__PROBLEM TO WORK ON__:
Your answer should be every line of the records that contains the word "Zpos", copied as it stands.

══ INFORMATION SUPPLIED ══

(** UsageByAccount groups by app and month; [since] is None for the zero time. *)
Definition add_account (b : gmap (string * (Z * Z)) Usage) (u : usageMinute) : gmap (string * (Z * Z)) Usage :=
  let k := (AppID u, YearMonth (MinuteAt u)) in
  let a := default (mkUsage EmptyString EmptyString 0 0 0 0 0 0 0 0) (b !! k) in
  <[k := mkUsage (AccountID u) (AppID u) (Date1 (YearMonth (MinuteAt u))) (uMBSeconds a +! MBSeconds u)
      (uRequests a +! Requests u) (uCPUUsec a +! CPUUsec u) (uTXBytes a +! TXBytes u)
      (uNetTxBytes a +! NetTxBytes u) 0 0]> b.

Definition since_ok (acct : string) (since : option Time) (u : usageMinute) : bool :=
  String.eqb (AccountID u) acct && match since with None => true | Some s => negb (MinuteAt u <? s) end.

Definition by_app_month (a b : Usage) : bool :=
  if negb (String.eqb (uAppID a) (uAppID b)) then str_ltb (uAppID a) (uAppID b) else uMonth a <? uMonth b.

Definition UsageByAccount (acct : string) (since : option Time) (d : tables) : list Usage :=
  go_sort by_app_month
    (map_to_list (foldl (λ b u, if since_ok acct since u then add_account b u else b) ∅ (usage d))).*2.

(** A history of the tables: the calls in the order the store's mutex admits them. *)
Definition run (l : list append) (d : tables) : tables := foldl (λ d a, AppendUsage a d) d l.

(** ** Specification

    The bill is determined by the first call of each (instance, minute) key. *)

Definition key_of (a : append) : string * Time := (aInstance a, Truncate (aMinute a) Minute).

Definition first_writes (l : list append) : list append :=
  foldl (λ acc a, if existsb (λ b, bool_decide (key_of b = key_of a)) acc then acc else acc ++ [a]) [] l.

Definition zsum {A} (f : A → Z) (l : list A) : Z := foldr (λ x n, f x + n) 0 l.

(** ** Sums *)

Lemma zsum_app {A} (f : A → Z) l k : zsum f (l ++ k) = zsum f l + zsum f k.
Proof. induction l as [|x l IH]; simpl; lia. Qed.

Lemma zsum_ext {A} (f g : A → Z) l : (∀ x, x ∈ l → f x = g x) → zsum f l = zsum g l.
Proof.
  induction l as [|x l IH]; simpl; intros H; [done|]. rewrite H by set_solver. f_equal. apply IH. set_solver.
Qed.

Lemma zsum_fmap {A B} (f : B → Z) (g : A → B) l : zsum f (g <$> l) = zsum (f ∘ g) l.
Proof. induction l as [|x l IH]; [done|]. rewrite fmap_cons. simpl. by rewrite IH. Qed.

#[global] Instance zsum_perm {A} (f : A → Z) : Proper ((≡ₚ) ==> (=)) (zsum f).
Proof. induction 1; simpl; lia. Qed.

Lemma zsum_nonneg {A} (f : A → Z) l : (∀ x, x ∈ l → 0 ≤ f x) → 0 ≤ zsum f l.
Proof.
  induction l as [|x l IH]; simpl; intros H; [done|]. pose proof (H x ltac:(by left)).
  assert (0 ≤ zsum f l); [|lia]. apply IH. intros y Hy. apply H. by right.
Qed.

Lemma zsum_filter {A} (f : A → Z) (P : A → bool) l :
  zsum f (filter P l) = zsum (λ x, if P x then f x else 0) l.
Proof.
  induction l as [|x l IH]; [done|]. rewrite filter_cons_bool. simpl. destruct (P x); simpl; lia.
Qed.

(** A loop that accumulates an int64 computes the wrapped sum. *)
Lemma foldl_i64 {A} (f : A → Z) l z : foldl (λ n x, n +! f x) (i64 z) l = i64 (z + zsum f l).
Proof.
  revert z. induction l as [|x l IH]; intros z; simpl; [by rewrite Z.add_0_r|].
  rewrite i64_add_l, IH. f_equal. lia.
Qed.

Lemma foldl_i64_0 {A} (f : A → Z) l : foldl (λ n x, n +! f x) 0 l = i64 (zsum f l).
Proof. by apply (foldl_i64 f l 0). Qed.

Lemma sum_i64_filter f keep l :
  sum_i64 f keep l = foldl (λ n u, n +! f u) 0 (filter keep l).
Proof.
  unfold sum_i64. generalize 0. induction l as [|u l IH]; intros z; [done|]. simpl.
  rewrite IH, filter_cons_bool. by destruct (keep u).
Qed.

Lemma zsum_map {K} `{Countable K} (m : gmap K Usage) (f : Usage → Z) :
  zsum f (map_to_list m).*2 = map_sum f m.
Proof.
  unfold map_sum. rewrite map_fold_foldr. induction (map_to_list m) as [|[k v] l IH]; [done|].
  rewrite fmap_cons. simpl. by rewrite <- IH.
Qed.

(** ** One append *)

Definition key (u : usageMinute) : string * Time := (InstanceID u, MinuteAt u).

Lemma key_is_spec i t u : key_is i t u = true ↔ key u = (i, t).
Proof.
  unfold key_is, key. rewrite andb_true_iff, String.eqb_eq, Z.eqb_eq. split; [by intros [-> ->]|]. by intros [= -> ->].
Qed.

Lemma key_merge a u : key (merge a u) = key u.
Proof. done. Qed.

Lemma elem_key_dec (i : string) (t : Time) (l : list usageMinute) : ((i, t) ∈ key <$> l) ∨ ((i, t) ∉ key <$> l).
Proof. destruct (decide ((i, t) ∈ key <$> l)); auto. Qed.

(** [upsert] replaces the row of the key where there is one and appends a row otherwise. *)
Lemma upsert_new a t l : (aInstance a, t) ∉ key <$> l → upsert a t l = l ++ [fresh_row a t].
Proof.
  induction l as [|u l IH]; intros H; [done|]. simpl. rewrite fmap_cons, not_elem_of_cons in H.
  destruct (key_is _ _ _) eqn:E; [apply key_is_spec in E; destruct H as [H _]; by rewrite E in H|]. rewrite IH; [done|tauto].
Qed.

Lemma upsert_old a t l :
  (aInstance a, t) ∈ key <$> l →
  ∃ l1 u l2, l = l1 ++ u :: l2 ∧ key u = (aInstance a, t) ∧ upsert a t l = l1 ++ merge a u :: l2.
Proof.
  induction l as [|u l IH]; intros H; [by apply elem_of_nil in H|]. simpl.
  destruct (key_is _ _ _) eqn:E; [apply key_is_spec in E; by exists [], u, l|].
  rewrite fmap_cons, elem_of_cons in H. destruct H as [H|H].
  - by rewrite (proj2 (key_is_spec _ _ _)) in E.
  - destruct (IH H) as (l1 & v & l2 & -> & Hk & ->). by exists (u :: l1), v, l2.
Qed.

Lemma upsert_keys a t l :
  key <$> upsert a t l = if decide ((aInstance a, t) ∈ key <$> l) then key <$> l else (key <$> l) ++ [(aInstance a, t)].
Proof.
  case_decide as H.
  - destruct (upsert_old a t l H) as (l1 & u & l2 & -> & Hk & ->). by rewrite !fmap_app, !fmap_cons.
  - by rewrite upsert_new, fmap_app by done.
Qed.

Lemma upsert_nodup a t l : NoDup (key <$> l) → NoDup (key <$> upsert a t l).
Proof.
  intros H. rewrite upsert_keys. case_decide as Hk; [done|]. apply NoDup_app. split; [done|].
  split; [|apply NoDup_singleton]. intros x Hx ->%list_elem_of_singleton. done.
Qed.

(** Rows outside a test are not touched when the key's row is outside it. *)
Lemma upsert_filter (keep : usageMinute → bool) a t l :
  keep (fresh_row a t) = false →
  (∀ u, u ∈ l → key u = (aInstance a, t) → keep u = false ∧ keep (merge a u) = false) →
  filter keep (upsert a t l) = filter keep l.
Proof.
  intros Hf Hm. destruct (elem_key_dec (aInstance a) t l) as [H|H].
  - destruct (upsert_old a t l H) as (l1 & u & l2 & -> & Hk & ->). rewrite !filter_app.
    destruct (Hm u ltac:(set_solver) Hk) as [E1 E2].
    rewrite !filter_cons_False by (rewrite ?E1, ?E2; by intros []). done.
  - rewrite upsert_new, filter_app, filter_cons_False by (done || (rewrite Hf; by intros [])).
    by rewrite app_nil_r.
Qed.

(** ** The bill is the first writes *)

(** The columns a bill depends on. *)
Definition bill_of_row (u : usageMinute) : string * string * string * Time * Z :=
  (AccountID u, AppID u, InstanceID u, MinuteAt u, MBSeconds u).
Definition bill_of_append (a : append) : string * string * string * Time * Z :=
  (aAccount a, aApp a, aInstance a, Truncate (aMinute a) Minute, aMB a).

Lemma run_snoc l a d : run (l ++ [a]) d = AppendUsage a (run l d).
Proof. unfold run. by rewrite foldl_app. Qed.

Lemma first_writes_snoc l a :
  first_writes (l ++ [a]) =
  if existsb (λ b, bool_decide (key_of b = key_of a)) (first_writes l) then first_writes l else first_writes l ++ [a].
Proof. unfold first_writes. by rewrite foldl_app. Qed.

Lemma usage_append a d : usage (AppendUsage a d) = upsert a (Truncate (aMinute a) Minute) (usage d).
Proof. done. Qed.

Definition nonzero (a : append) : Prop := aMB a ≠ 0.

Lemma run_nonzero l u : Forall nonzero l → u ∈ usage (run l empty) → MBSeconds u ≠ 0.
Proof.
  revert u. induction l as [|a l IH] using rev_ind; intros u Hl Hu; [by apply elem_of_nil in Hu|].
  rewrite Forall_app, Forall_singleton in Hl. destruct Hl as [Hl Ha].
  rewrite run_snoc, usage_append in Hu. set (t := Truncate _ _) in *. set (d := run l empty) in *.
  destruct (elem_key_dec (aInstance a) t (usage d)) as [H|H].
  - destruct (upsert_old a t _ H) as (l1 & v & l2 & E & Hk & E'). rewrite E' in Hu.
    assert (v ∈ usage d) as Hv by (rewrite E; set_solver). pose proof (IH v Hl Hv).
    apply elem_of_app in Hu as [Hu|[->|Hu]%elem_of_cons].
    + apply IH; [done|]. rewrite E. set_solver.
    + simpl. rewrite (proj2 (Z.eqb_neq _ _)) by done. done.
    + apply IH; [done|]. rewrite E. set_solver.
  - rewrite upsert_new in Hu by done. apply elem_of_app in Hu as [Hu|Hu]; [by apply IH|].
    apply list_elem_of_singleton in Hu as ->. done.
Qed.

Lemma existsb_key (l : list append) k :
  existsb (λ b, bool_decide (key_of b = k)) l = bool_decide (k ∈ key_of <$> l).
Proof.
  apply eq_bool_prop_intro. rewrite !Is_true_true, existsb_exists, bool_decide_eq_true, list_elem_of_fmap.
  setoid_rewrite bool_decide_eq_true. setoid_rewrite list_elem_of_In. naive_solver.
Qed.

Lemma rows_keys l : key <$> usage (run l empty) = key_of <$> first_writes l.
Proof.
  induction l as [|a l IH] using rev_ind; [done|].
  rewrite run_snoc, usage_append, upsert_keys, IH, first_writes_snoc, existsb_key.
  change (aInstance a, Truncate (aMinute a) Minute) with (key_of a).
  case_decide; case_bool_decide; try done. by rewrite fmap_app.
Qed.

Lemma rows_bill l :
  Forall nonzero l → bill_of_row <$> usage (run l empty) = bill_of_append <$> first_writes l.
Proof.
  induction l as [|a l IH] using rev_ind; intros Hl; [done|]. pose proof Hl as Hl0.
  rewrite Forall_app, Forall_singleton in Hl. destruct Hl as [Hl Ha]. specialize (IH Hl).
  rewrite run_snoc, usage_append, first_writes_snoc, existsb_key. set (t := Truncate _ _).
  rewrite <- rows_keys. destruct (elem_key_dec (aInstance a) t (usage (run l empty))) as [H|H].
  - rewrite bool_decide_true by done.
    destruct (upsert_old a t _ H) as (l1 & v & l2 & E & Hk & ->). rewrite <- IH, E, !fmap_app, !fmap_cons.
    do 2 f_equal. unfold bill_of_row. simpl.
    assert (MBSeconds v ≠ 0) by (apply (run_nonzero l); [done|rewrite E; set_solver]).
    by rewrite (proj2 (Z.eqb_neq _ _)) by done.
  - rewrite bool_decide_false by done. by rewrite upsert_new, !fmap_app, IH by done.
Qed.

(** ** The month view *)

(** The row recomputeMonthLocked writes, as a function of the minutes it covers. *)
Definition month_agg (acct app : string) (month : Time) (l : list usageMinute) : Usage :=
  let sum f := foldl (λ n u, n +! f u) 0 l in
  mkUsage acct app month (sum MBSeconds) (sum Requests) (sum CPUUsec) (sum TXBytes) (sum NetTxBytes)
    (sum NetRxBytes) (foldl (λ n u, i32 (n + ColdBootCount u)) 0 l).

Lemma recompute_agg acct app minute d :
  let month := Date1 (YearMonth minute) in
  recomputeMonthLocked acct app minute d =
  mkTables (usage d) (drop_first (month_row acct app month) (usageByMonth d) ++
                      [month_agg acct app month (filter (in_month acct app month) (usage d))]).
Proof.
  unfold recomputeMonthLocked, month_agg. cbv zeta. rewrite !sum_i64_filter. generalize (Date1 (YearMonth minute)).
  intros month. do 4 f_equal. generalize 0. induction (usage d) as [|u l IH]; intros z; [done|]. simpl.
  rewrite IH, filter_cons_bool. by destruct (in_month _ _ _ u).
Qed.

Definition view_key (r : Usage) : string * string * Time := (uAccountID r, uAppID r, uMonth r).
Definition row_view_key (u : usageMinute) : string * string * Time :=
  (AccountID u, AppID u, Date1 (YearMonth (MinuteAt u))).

═══
══ INFORMATION SUPPLIED ══

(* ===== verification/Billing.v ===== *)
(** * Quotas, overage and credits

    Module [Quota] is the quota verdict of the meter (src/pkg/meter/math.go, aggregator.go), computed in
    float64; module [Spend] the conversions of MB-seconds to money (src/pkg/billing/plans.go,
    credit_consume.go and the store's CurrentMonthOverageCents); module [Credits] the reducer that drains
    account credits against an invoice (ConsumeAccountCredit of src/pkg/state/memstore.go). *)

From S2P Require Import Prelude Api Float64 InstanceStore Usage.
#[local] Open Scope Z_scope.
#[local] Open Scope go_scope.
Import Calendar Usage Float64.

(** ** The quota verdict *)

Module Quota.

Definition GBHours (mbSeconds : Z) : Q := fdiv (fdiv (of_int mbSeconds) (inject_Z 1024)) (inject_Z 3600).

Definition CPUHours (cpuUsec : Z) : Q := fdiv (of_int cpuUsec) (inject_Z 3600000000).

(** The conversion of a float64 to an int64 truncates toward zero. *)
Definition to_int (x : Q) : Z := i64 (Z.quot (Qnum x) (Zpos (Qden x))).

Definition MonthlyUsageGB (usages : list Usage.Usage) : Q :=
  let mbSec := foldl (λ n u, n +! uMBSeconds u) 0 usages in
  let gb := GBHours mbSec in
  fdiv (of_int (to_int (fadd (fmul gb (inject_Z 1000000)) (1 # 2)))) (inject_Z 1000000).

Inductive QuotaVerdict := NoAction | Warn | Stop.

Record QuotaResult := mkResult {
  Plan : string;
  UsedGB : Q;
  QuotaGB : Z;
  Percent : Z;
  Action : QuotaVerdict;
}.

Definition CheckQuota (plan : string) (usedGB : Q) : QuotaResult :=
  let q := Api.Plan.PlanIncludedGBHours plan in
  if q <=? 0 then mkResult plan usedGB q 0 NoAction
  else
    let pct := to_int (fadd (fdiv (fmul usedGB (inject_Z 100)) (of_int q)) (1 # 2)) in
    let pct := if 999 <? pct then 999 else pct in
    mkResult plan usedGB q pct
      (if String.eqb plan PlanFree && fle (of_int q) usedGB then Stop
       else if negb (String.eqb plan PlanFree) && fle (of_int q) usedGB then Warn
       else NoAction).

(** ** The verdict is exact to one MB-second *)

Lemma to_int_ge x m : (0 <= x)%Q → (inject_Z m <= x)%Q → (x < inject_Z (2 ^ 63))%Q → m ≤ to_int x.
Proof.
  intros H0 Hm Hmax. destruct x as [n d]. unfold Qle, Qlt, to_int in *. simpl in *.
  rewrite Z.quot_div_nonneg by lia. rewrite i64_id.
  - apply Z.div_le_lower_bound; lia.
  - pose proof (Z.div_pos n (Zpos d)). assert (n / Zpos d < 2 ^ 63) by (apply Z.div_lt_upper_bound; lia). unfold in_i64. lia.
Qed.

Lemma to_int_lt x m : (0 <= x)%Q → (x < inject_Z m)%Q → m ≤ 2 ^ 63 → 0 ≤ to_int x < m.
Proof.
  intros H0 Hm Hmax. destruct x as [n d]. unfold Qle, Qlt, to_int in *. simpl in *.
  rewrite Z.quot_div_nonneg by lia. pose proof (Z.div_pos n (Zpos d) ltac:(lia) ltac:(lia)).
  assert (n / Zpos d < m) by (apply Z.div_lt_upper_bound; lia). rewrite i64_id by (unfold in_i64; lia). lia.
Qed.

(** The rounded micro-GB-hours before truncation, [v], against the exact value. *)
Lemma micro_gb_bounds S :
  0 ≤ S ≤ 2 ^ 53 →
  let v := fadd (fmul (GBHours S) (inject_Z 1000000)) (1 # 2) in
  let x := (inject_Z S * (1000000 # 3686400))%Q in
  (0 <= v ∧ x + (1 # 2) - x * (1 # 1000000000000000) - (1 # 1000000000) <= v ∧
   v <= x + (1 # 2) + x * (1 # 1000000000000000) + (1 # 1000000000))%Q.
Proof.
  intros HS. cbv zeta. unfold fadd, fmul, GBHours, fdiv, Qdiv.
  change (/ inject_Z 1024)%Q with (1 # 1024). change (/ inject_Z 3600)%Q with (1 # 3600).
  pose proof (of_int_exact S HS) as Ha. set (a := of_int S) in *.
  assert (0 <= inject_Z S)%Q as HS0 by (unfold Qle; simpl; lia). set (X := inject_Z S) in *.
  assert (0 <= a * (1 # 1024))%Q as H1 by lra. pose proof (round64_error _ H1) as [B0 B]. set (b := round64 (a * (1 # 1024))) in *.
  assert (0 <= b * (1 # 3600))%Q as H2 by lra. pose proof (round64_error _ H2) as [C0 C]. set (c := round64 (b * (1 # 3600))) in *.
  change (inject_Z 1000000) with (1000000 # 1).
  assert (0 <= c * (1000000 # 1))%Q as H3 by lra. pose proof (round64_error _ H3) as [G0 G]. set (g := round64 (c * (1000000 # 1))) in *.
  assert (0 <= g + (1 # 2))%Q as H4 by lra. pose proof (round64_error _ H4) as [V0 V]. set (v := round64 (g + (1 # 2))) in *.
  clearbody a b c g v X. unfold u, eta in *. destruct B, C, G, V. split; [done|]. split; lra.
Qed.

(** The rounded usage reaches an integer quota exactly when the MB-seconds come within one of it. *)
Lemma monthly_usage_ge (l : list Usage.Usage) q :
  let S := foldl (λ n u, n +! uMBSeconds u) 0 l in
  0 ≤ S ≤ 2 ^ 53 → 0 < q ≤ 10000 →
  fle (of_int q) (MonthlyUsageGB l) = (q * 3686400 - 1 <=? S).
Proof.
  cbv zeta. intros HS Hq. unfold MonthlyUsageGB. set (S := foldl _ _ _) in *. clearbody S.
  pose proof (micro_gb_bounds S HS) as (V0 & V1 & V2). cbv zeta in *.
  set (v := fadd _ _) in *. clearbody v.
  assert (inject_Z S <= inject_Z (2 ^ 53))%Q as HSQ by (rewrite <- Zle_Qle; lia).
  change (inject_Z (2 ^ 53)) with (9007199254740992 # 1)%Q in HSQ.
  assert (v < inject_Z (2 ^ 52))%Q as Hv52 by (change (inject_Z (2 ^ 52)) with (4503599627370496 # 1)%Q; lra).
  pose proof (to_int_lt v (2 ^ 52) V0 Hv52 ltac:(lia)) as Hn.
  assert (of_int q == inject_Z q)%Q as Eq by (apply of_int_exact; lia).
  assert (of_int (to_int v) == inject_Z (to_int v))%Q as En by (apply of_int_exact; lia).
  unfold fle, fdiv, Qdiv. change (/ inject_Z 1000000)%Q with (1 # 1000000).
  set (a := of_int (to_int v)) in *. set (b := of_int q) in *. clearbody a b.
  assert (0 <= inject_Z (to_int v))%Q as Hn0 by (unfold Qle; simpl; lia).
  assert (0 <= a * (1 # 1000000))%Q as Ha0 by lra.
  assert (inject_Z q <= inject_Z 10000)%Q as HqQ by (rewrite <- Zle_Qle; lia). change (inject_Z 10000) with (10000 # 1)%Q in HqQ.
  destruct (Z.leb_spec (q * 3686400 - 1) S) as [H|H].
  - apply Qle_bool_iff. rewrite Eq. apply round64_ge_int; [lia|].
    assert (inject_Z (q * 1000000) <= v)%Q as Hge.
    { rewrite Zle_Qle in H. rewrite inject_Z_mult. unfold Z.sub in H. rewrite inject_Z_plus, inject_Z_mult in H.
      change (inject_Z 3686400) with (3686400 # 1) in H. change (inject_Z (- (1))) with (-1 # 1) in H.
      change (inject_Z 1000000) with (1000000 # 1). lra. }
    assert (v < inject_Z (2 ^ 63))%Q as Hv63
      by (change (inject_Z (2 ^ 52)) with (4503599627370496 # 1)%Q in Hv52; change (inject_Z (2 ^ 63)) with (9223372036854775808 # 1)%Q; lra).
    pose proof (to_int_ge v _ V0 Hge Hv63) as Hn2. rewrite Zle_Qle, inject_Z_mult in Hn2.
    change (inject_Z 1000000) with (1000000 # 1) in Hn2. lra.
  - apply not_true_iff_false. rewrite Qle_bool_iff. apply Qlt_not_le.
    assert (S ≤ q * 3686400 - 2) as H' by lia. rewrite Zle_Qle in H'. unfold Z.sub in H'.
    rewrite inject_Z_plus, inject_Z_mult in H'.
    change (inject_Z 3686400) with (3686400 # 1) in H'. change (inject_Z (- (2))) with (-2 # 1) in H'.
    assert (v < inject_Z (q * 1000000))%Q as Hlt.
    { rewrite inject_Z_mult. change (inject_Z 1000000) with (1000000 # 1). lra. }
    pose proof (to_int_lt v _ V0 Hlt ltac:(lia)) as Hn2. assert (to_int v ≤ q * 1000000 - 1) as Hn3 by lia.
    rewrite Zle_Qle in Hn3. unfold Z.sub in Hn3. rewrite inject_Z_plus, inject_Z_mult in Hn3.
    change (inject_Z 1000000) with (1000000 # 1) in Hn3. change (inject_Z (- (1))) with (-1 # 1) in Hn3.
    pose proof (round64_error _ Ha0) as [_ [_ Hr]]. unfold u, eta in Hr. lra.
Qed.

═══

__ANSWER__:
Definition to_int (x : Q) : Z := i64 (Z.quot (Qnum x) (Zpos (Qden x))).
  - pose proof (Z.div_pos n (Zpos d)). assert (n / Zpos d < 2 ^ 63) by (apply Z.div_lt_upper_bound; lia). unfold in_i64. lia.
  rewrite Z.quot_div_nonneg by lia. pose proof (Z.div_pos n (Zpos d) ltac:(lia) ltac:(lia)).
  assert (n / Zpos d < m) by (apply Z.div_lt_upper_bound; lia). rewrite i64_id by (unfold in_i64; lia). lia.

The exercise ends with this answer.